• _Source records_:
(** * Quadrature: numerical integration rules over a partitioned interval

    A shallow embedding of [Quadrature.py]: the abstract [Quadrature] class
    and its three subclasses [Riemann], [Trapezoid] and [Simpson], together
    with the helper [chunk_iter].

    Numbers.  The Python code computes with [float] (and with [int] literals
    that are coerced).  The arithmetic is kept abstract in the class
    [Number]; every definition below is written once, over any instance.
    Theorems about the shape of the results (lengths, raised errors,
    repeatability) are proved for every instance.  Theorems that state an
    algebraic formula are proved for the instance [Number_Q] of exact
    rationals, up to [Qeq]: they describe the value the code computes when
    rounding is left aside, as it does on [Fraction] inputs.  The instance
    [Number_float] of IEEE doubles runs the code as Python runs it on
    [float] inputs; it shows where rounding, underflow and overflow change
    the outcome.

    Effects.  The only effect is the random draw of the [Random] method and
    the exceptions; both are explicit in the monad [M]. *)

From Stdlib Require Import List ZArith QArith Qfield Lia ZifyNat String Bool Arith.
From Stdlib Require PrimFloat Uint63 SpecFloat FloatOps.
From Stdlib Require Import Lqa.
Import ListNotations.

Set Implicit Arguments.
Local Open Scope nat_scope.

(** ** Python exceptions and the computation monad *)

Inductive exn : Type :=
| ValueError (message : string)
| IndexError
| AttributeError
| ZeroDivisionError
| OverflowError.

Inductive result (A : Type) : Type :=
| Ok (a : A)
| Err (e : exn).
Arguments Ok {A} a.
Arguments Err {A} e.

Definition is_ValueError {A : Type} (r : result A) : bool :=
  match r with
  | Err (ValueError _) => true
  | _ => false
  end.

Definition is_Ok {A : Type} (r : result A) : bool :=
  match r with
  | Ok _ => true
  | Err _ => false
  end.

Definition rbind {A B : Type} (c : result A) (k : A -> result B) : result B :=
  match c with
  | Ok a => k a
  | Err e => Err e
  end.

(** ** Arithmetic interface *)

Class Number (num : Type) : Type := {
  lit : Z -> num;                 (* an [int] literal used as a number *)
  add : num -> num -> num;
  sub : num -> num -> num;
  mul : num -> num -> num;
  div : num -> num -> num;        (* [/] by a non-zero divisor *)
  pow : num -> Z -> result num;   (* [**] with an [int] exponent; may raise *)
  lt_float : num -> PrimFloat.float -> bool;  (* [<] against a [float] *)
  is_zero : num -> bool           (* [== 0] *)
}.

Declare Scope num_scope.
Delimit Scope num_scope with num.
Infix "+" := add : num_scope.
Infix "-" := sub : num_scope.
Infix "*" := mul : num_scope.
Infix "/" := div : num_scope.
Infix "**" := pow (at level 30, right associativity) : num_scope.

(** [a / b] where [b] is not a literal: Python raises [ZeroDivisionError]
    on a zero divisor. *)
Definition truediv {num : Type} `{Number num} (a b : num) : result num :=
  if is_zero b then Err ZeroDivisionError else Ok (a / b)%num.

(** IEEE 754 binary64, the [float] of Python.  An [int] literal is
    converted as Python converts a small [int]. *)
Definition float_lit (z : Z) : PrimFloat.float :=
  if (z <? 0)%Z
  then PrimFloat.opp (PrimFloat.of_uint63 (Uint63.of_Z (- z)))
  else PrimFloat.of_uint63 (Uint63.of_Z z).

(** The end of [float.__pow__]: an infinite result from a finite base is
    an [OverflowError]; a result that underflows is returned as it is. *)
Definition check_overflow (x r : PrimFloat.float) : result PrimFloat.float :=
  if PrimFloat.is_infinity r && PrimFloat.is_finite x
  then Err OverflowError
  else Ok r.

(** [x ** k] on a [float]: zero to a negative power is a
    [ZeroDivisionError]; the power is computed by multiplications, and one
    division when [k] is negative, which is the value of C's [pow] when the
    products are exact doubles, as in [10 ** -3] (elsewhere the two may
    differ in the last bit). *)
Definition float_pow (x : PrimFloat.float) (k : Z) : result PrimFloat.float :=
  match k with
  | Z0 => Ok PrimFloat.one
  | Zpos n => check_overflow x (Pos.iter (PrimFloat.mul x) PrimFloat.one n)
  | Zneg n =>
      if PrimFloat.eqb x PrimFloat.zero
      then Err ZeroDivisionError
      else check_overflow
             x (PrimFloat.div PrimFloat.one
                              (Pos.iter (PrimFloat.mul x) PrimFloat.one n))
  end.

(** [a ** b] on two [int] literals with [b < 0]: Python converts both to
    [float], whatever numbers the rest of the program computes with. *)
Definition int_pow_negative (a b : Z) : result PrimFloat.float :=
  float_pow (float_lit a) b.

(** The rational that a finite double is, exactly; [None] for an infinity
    or a NaN. *)
Definition Q_of_float (t : PrimFloat.float) : option Q :=
  match FloatOps.Prim2SF t with
  | SpecFloat.S754_zero _ => Some 0%Q
  | SpecFloat.S754_finite s m e =>
      let v := (inject_Z (Zpos m) * Qpower 2 e)%Q in
      Some (if s then Qopp v else v)
  | _ => None
  end.

(** [a < t] for a [Fraction] [a] and a [float] [t]: Python compares [a]
    with the exact value of [t]; nothing is below a NaN or minus infinity,
    everything is below plus infinity. *)
Definition Q_lt_float (a : Q) (t : PrimFloat.float) : bool :=
  match Q_of_float t with
  | Some q => negb (Qle_bool q a)
  | None => PrimFloat.ltb PrimFloat.zero t
  end.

• _EXERCISE BRIEF_:
Among the lines above, find those carrying the word "match" and copy them out.

• _RESULT OF THE TASK_:
  match r with
  match r with
  match c with
  match k with
  match FloatOps.Prim2SF t with
  match Q_of_float t with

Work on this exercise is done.